Les dépenses en matière de display sur Internet (bannières) ont représenté 324 millions d'euros contre 321 millions l'an dernier, ce qui correspond à une progression, certes timide, de 1% sur un an. Côté search (liens sponsorisés), l'Irep note une progresse des investissements de 5%. Cela correspond à 826 millions d'euros engagés par les annonceurs, contre 855 millions d'euros l'an dernier à la même époque.

Les dépenses sur mobile en hausse de 40%

Mais « la palme » de la progression revient une fois de plus au mobile dont le display augmente de 40% sur un an. Les investissements atteignent 29 millions d'euros, contre 21 millions l'année dernière. Cette progression n'a en fait rien de surprenant. « La croissance est forte sur mobile mais il faut rappeler que l'on part de très bas », souligne Jean-Philippe Briguet, membre de la Mobile Marketing Association.
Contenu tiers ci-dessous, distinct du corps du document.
(** [PUT /api/cart/:id]; a [quantity] that is not an integer is [None]. *)
Definition put_cart (id : string) (quantity : option Z) (st : Store)
  : Response * Store :=
  match quantity with
  | None => (fail 400 "Invalid quantity", st)
  | Some quantity =>
  if quantity <? 1 then (fail 400 "Invalid quantity", st) else
  match getCartItem st id with
  | None => (fail 404 "Cart item not found", st)
  | Some item =>
  match getProduct st (c_productId item) with
  | None => (fail 404 "Product not found", st)
  | Some product =>
      if stockOr0 product <? quantity
      then (fail 400 "Insufficient stock", st) else
      let productCampaigns := getProductCampaigns st (c_productId item) in
      let activeCampaignsWithLimit :=
        List.filter
          (fun c =>
             bool_decide (cmp_isActive (snd c) = Some true)
             && bool_decide (is_Some (cmp_maxProductsPerUser (snd c))))
          productCampaigns in
      let rejection :=
        match activeCampaignsWithLimit, getEmployee st (c_employeeId item) with
        | _ :: _, Some employee =>
            let employeeOrders := getOrdersByEmployeeId st (c_employeeId item) in
            let currentCart := getCartItems st (c_employeeId item) in
            updateCampaignCheck st item quantity employeeOrders currentCart
              activeCampaignsWithLimit
        | _, _ => None
        end in
      match rejection with
      | Some response => (response, st)
      | None =>
          let st := updateCartItem id quantity st in
          (json (CartItemBody (getCartItem st id)), st)
      end
  end end end.

(** ** Bulk buy ([/api/bulkbuy/checkout], [/api/bulkbuy/request]) *)

Record BulkBuyInput := mkBulkInput {
  in_employeeId : string;
  in_deliveryMethod : string;
  in_deliveryAddress : option string;
  in_requesterNote : option string;
  in_items : list BulkItem;
  in_totalAmount : number
}.

(** [createBulkBuyRequest] *)
Definition createBulkBuyRequest `{JSRuntime} (now : Date) (input : BulkBuyInput)
  (st : Store) : BulkBuyRequest * Store :=
  let year := getFullYear now in
  let c := length (bulkBuyRequests st) in
  let next := Z.of_nat c + 1 in
  let requestId := "BBR-" ++ pretty year ++ "-" ++ padStart0 4 (pretty next) in
  let row :=
    mkBulkRequest requestId (in_employeeId input) "pending_approval"
      (in_deliveryMethod input) (in_deliveryAddress input)
      (in_requesterNote input) (in_items input)
      (toFixed2 (in_totalAmount input)) now in
  (row, set_bulkBuyRequests (fun l => (l ++ [row])%list) st).

Definition getBulkBuyAccessByEmail (st : Store) (email : string)
  : option BulkBuyAccess :=
  bulkBuyAccess st !! email.

Definition getBulkBuyCartItems (st : Store) (employeeId : string)
  : list BulkBuyCartItem :=
  filter (fun c => bc_employeeId c = employeeId) (bulkBuyCartItems st).

Definition clearBulkBuyCart (employeeId : string) (st : Store) : Store :=
  set_bulkBuyCartItems (filter (fun c => bc_employeeId c <> employeeId)) st.

(** [requireBulkBuyAccess]: the rejection, or the employee's id and row. *)
Definition requireBulkBuyAccess (st : Store) (token : option string)
  : Response + (string * Employee) :=
  match nonEmpty token with
  | None => inl (fail 401 "No token")
  | Some token =>
  match getSession st token with
  | None => inl (fail 401 "Invalid session")
  | Some session =>
  match getEmployee st (s_employeeId session) with
  | None => inl (fail 404 "Employee not found")
  | Some employee =>
      let employeeEligible := bool_decide (e_bulkBuyAllowed employee = Some true) in
      let access := getBulkBuyAccessByEmail st (e_email employee) in
      let accessEligible :=
        match access with
        | Some a => bool_decide (a_isActive a = Some true)
        | None => false
        end in
      if negb employeeEligible && negb accessEligible
      then inl (fail 403 "Bulk Buy access not enabled")
      else inr (s_employeeId session, employee)
  end end end.

Record BulkCheckoutRequest := mkBulkCheckout {
  bk_token : option string;
  bk_deliveryMethod : option string;
  bk_deliveryAddress : option string;
  bk_requesterNote : option string
}.

(** The [for (const it of cart)] loop of the bulk-buy checkout. *)
Fixpoint snapshotCart `{JSRuntime} (st : Store) (cart : list BulkBuyCartItem)
  (total : number) (itemsSnap : list BulkItem)
  : Response + (number * list BulkItem) :=
  match cart with
  | [] => inr (total, itemsSnap)
  | it :: rest =>
      match getProduct st (bc_productId it) with
      | None => snapshotCart st rest total itemsSnap
      | Some p =>
          if negb (bool_decide (p_bulkBuy p = Some true))
          then snapshotCart st rest total itemsSnap
          else if stockOr0 p <? bc_quantity it
          then inl (fail 400 ("Product unavailable: " ++ p_name p))
          else
            let unitPrice := getUnitPriceForQty p (num_of_Z (bc_quantity it)) in
            let lineTotal :=
              StringToNumber
                (toFixed2 (num_mul unitPrice (num_of_Z (bc_quantity it)))) in
            snapshotCart st rest (num_add total lineTotal)
              (itemsSnap ++
               [mkBulkItem (bc_productId it) (p_name p) (p_sku p)
                  (bc_selectedColor it) None (bc_quantity it) unitPrice
                  lineTotal])%list
      end
  end.

Definition submitted : string :=
  "Your request has been submitted to procurement team for approval..".

(** [POST /api/bulkbuy/checkout].  The two notification mails sent after
    the writes are outside the store. *)
Definition post_bulkbuy_checkout `{JSRuntime} (now : Date)
  (req : BulkCheckoutRequest) (st : Store) : Response * Store :=
  match requireBulkBuyAccess st (bk_token req) with
  | inl response => (response, st)
  | inr (employeeId, employee) =>
      let deliveryMethod :=
        match bk_deliveryMethod req with Some m => m | None => "office" end in
      let cart := getBulkBuyCartItems st employeeId in
      if (length cart =? 0)%nat then (fail 400 "Bulk buy cart is empty", st) else
      match snapshotCart st cart (Fin 0) [] with
      | inl response => (response, st)
      | inr (total, itemsSnap) =>
          if (length itemsSnap =? 0)%nat
          then (fail 400 "No valid items to submit", st) else
          let '(requestRec, st) :=
            createBulkBuyRequest now
              (mkBulkInput employeeId deliveryMethod (bk_deliveryAddress req)
                 (bk_requesterNote req) itemsSnap total)
              st in
          let st := clearBulkBuyCart employeeId st in
          (json (RequestBody requestRec submitted), st)
      end
  end.

Record BulkDirectRequest := mkBulkDirect {
  bd_token : option string;
  bd_productId : option string;
  bd_quantity : option jsval;
  bd_selectedColor : option string;
  bd_selectedSize : option string;
  bd_deliveryMethod : option string;
  bd_deliveryAddress : option string;
  bd_requesterNote : option string
}.

(** [quantity = 1] by default, then [Number.isInteger(quantity)]. *)
Definition requestedInteger (quantity : option jsval) : option Z :=
  match default (JNum (Fin 1)) quantity with
  | JNum n => toInteger n
  | _ => None
  end.

(** [POST /api/bulkbuy/request] *)
Definition post_bulkbuy_request `{JSRuntime} (now : Date)
  (req : BulkDirectRequest) (st : Store) : Response * Store :=
  match requireBulkBuyAccess st (bd_token req) with
  | inl response => (response, st)
  | inr (employeeId, employee) =>
  match nonEmpty (bd_productId req) with
  | None => (fail 400 "ProductId required", st)
  | Some productId =>
  match requestedInteger (bd_quantity req) with
  | None => (fail 400 "Invalid quantity", st)
  | Some quantity =>
      if quantity <? 1 then (fail 400 "Invalid quantity", st) else
      let deliveryMethod :=
        match bd_deliveryMethod req with Some m => m | None => "office" end in
      if negb (string_eqb deliveryMethod "office"
               || string_eqb deliveryMethod "delivery")
      then (fail 400 "Invalid delivery method", st) else
      if string_eqb deliveryMethod "delivery"
         && string_eqb
              (trim (match bd_deliveryAddress req with Some a => a | None => "" end))
              ""
      then (fail 400 "Delivery address required", st) else
      match getProduct st productId with
      | None => (fail 404 "Bulk buy product not found", st)
      | Some p =>
          if bool_decide (p_isActive p = Some false)
             || negb (bool_decide (p_bulkBuy p = Some true))
          then (fail 404 "Bulk buy product not found", st) else
          if (0 <? length (default [] (p_colors p)))%nat
             && bool_decide (nonEmpty (bd_selectedColor req) = None)
          then (fail 400 "Please select a color", st) else
          if (0 <? length (default [] (snd <$> p_sizes p)))%nat
             && bool_decide (nonEmpty (bd_selectedSize req) = None)
          then (fail 400 "Please select a size", st) else
          if stockOr0 p <? quantity
          then (fail 400 "Insufficient stock", st) else
          let unitPrice := getUnitPriceForQty p (num_of_Z quantity) in
          let lineTotal :=
            StringToNumber (toFixed2 (num_mul unitPrice (num_of_Z quantity))) in
          let itemsSnap :=
            [mkBulkItem productId (p_name p) (p_sku p) (bd_selectedColor req)
               (bd_selectedSize req) quantity unitPrice lineTotal] in
          let '(requestRec, st) :=
            createBulkBuyRequest now
              (mkBulkInput employeeId deliveryMethod
                 (if string_eqb deliveryMethod "delivery"
                  then bd_deliveryAddress req else None)
                 (bd_requesterNote req) itemsSnap lineTotal)
              st in
          (json (RequestBody requestRec submitted), st)
      end
  end end end.

(** ** A runtime for the worked examples

    An implementation of [JSRuntime] that agrees with JavaScript on plain
    decimal literals (an optional sign, digits, an optional fraction), which
    is all the examples below contain. *)

Definition digit (c : ascii) : option Z :=
  let n := Z.of_nat (nat_of_ascii c) in
  if (48 <=? n) && (n <=? 57) then Some (n - 48) else None.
Les perspectives sur ce canal sont bonnes car un ajustement doit être encore opéré de façon à corréler le niveau des investissements au temps passé par les utilisateurs. Aux États-Unis en 2012, illustre-t-il, 12% du temps média était accordé au mobile, contre seulement 1,6% des investissements publicitaires. À titre de comparaison, 40% de ce temps est consacré à la télévision, pour 39% des dépenses publicitaires.

Mais encore bien en-deçà du niveau attendu

Ce décalage sur mobile est principalement lié à la croissance rapide du marché des smartphones, qui a en quelque sorte pris de cours les annonceurs et les agences. Alors qu'un quart du parc d'abonnés à la téléphonie mobile possédait un smartphone en 2011, ils sont plus de la moitié en 2013. « L'absence de mesure d'audience il y a encore deux ans a été un autre frein », indique encore Jean-Philippe Briguet.

S'agissant des perspectives du marché pour la fin de l'année, France Pub pronostique une « posture tactique des annonceurs qui favorise les médias à retour sur investissement rapide, participant à la génération de trafic, tels que la radio, la publicité extérieure mais également Internet ». France Pub anticipe une stabilisation de la demande, « avec une possible reprise limitée dans certains secteurs ».

Sur l'ensemble de l'année 2013, les investissements publicitaires sur Internet, comprenant les bannières, les liens sponsorisés et les e-mails, devraient atteindre 1,8 milliard d'euros. Seul secteur en croissance, Internet connaîtrait une hausse de 5,1% comparé à l'année dernière.